THE DATA
(* ===== verification/NetDeviceInstances.v ===== *)
(** * Devices

    A remote device and the process with its storage, at which the theorems of
    [NetDeviceSpec] are applied. *)
From Stdlib Require Import Init.Byte.
From S2P Require Import Prelude Layout BfsUtil CoreTypes FlexBuffer SecAssoc Wire BlockLayer FsLayer BlockStore Volume SecBlock SecStore Instances FsAlloc Acl FsDir FsDirSpec FsFile FsOps Mkfs SecVolume Server NetDevice Client Rpc NetDeviceSpec RpcSpec Remote RemoteFaults FsInstances MkfsInstances RemoteInstances.
Import FlexBuffer DeviceLayer Net.

Definition dev_sa : sassoc := mkSa (Some sa) FlexBuffer.empty.
Lemma dev_sa_ok : sa_ok key dev_sa.
Proof. split; [by exists []|done]. Qed.

Definition blk_x : bytes := replicate (Z.to_nat BLK_SZ) x41.
Lemma blk_x_zlen : zlen blk_x = BLK_SZ.
Proof. vm_decide. Qed.

(** A block object with no room around its data. *)
Definition obj_x : FlexBuffer.t := FlexBuffer.mk (Some blk_x) BLK_SZ 0 BLK_SZ 0 false.

Lemma obj_x_ok : block_obj obj_x.
Proof. split; [vm_decide|]. split; [discriminate|vm_decide]. Qed.
Lemma obj_x_zlen : zlen (content obj_x) = BLK_SZ.
Proof. vm_decide. Qed.

Definition ops : list dev_op := [DPut 2 obj_x; DGet 2; DPuts [(0, blk_x); (3, blk_x)]; DGets [0; 1; 2]; DGet 1].

Lemma remote_device_is_local_witness :
  exists d w xs l w', device_up rnd skernel 10 dev_sa 4 idle (NetworkDevice.ctor 7 0) = Ok None d /\
    exchange rnd skernel 10 (RemoteDevice.bfsDeviceInitialize rnd ckernel (Some idle)) (mkDworld (RemoteDevice.ctor (Some dev_sa) 0) d) = Ok 0 w /\
    RemoteDevice.deviceID (dw_remote w) = 7 /\ RemoteDevice.numBlocks (dw_remote w) = 4 /\
    local_run ops (LocalDevice.bfsDeviceInitialize (LocalDevice.mk 7 4 None)) = Some (xs, l) /\
    remote_run rnd rnd ckernel skernel 10 ops w = Ok (Some <$> xs) w' /\ NetworkDevice.storage (dw_device w') = LocalDevice.storage l.
Proof.
  apply (remote_device_is_local rnd rnd ckernel skernel 10 Mounted.rnd_zlen Mounted.rnd_zlen chealthy shealthy dev_sa dev_sa key 7 4 idle idle ops 0 0).
  - apply dev_sa_ok.
  - apply dev_sa_ok.
  - vm_decide.
  - lia.
  - done.
  - done.
  - repeat constructor; try apply obj_x_ok; try exact obj_x_zlen; vm_decide.
Defined.

(** A session that is under way. *)
Definition busy (inb : bytes) : NetConn.t := NetConn.mk (RawNet.mk inb [] 0) NetConn.SCH_CONNECTED.
Definition small : DeviceStorage.t := DeviceStorage.mk 7 4 (Some {[ 2 := blk_x ]}).
Definition rem : RemoteDevice.t := RemoteDevice.mk BFSDEV_UKNOWN 7 4 (Some idle) (mkChan (Some dev_sa) 3) 3 3.
Definition dev (inb : bytes) : NetworkDevice.t :=
  NetworkDevice.mk BFSDEV_READY 7 (mkChan (Some dev_sa) 3) (Some small) 3 3 {[10 := busy inb]}.

Lemma dev_ready inb : dready (dev inb) 10 key 7 small 3 3 inb [].
Proof. constructor; try done; [exists dev_sa; split; [done|apply dev_sa_ok]|]. exists (busy inb). split; [apply lookup_singleton_eq|done]. Qed.

Lemma in_session : joined 10 key 7 small (mkDworld rem (dev [])).
Proof.
  exists 3, 3. split; [|apply dev_ready]. constructor; try done; [exists dev_sa; split; [done|apply dev_sa_ok]|]. by exists idle.
Qed.

Lemma small_ok : st_ok 4 small.
Proof.
  split; [done|by eexists|]. intros i x. unfold DeviceStorage.getBlock, DeviceStorage.getBlockAddress.
  cbn [DeviceStorage.blockStorage DeviceStorage.numBlocks small]. case_match; [done|]. intros Hx. injection Hx as <-.
  destruct (decide (i = 2)) as [->|]; [rewrite lookup_singleton_eq; apply blk_x_zlen|by rewrite lookup_singleton_ne].
Qed.

Lemma remote_range_unchecked_witness :
  local_op (DGet 4) (LocalDevice.mk 7 4 (Some small)) = None /\ local_op (DPut 4 obj_x) (LocalDevice.mk 7 4 (Some small)) = None /\
  exists w1 w2, remote_op rnd rnd ckernel skernel 10 (DGet 4) (mkDworld rem (dev [])) = Ok (Some (RBlock zero_blk)) w1 /\
    remote_op rnd rnd ckernel skernel 10 (DPut 4 obj_x) w1 = Ok (Some RDone) w2 /\
    NetworkDevice.storage (dw_device w2) = Some small.
Proof.
  apply (remote_range_unchecked rnd rnd ckernel skernel 10 Mounted.rnd_zlen Mounted.rnd_zlen chealthy shealthy 4 4 obj_x key 7 small
    (mkDworld rem (dev [])) (LocalDevice.mk 7 4 (Some small)));
    [apply in_session|apply small_ok|reflexivity|vm_decide|lia|lia|apply obj_x_ok|apply obj_x_zlen].
Defined.

Lemma remote_put_empties_block_witness :
  exists b' w', exchange rnd skernel 10 (RemoteDevice.putBlock rnd ckernel 1 obj_x) (mkDworld rem (dev [])) = Ok (0, b') w' /\
    content b' = [] /\ joined 10 key 7 (stored small 1 (content obj_x)) w'.
Proof.
  apply (remote_put_empties_block rnd rnd ckernel skernel 10 Mounted.rnd_zlen Mounted.rnd_zlen chealthy shealthy 1 obj_x key 7 small
    (mkDworld rem (dev [])));
    [apply in_session|vm_decide|vm_decide|apply obj_x_ok|apply obj_x_zlen].
Defined.

Lemma inauthentic_packet_ends_device_witness :
  exists d', NetworkDevice.execute_turn rnd skernel None true false (Some [NetworkDevice.EClient 10]) (dev (NetConn.frame bad)) =
      Throw (bfsCryptoError "gcrypt MAC verification failure: ") d' /\
    NetworkDevice.storage d' = Some small.
Proof.
  apply (inauthentic_packet_ends_device rnd skernel 10 shealthy None (dev (NetConn.frame bad)) key 7 small 3 3
    (zeros 12) [x01] (zeros 16) []); [apply dev_ready|reflexivity|reflexivity|reflexivity|vm_decide|].
  vm_compute. congruence.
Defined.

(** The device sets itself up, accepts a connection, and gets a bad packet. *)
Definition turns : list (bool * option (list NetworkDevice.event)) :=
  [(false, None); (false, Some [NetworkDevice.EServer (Some (10, busy (NetConn.frame bad)))]);
   (false, Some [NetworkDevice.EClient 10])].

Lemma device_storage_typed_witness :
  match NetworkDevice.execute rnd skernel (Some (dev_sa, 4)) true turns (NetworkDevice.ctor 7 0) with
  | Ok _ d | Throw _ d => typed 4 d
  | Crash _ => True
  end.
Proof. apply (device_storage_typed rnd skernel 7 0 dev_sa 4 true turns). lia. Defined.

Example bad_packet_ends_execute :
  result (NetworkDevice.execute rnd skernel (Some (dev_sa, 4)) true turns (NetworkDevice.ctor 7 0)) =
    Some (inr (bfsCryptoError "gcrypt MAC verification failure: ")).
Proof. vm_compute. reflexivity. Qed.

WHAT YOU NEED TO DO
All lines above with "busy" in them should be returned.

EXERCISE RESPONSE
Definition busy (inb : bytes) : NetConn.t := NetConn.mk (RawNet.mk inb [] 0) NetConn.SCH_CONNECTED.
  NetworkDevice.mk BFSDEV_READY 7 (mkChan (Some dev_sa) 3) (Some small) 3 3 {[10 := busy inb]}.
Proof. constructor; try done; [exists dev_sa; split; [done|apply dev_sa_ok]|]. exists (busy inb). split; [apply lookup_singleton_eq|done]. Qed.
  [(false, None); (false, Some [NetworkDevice.EServer (Some (10, busy (NetConn.frame bad)))]);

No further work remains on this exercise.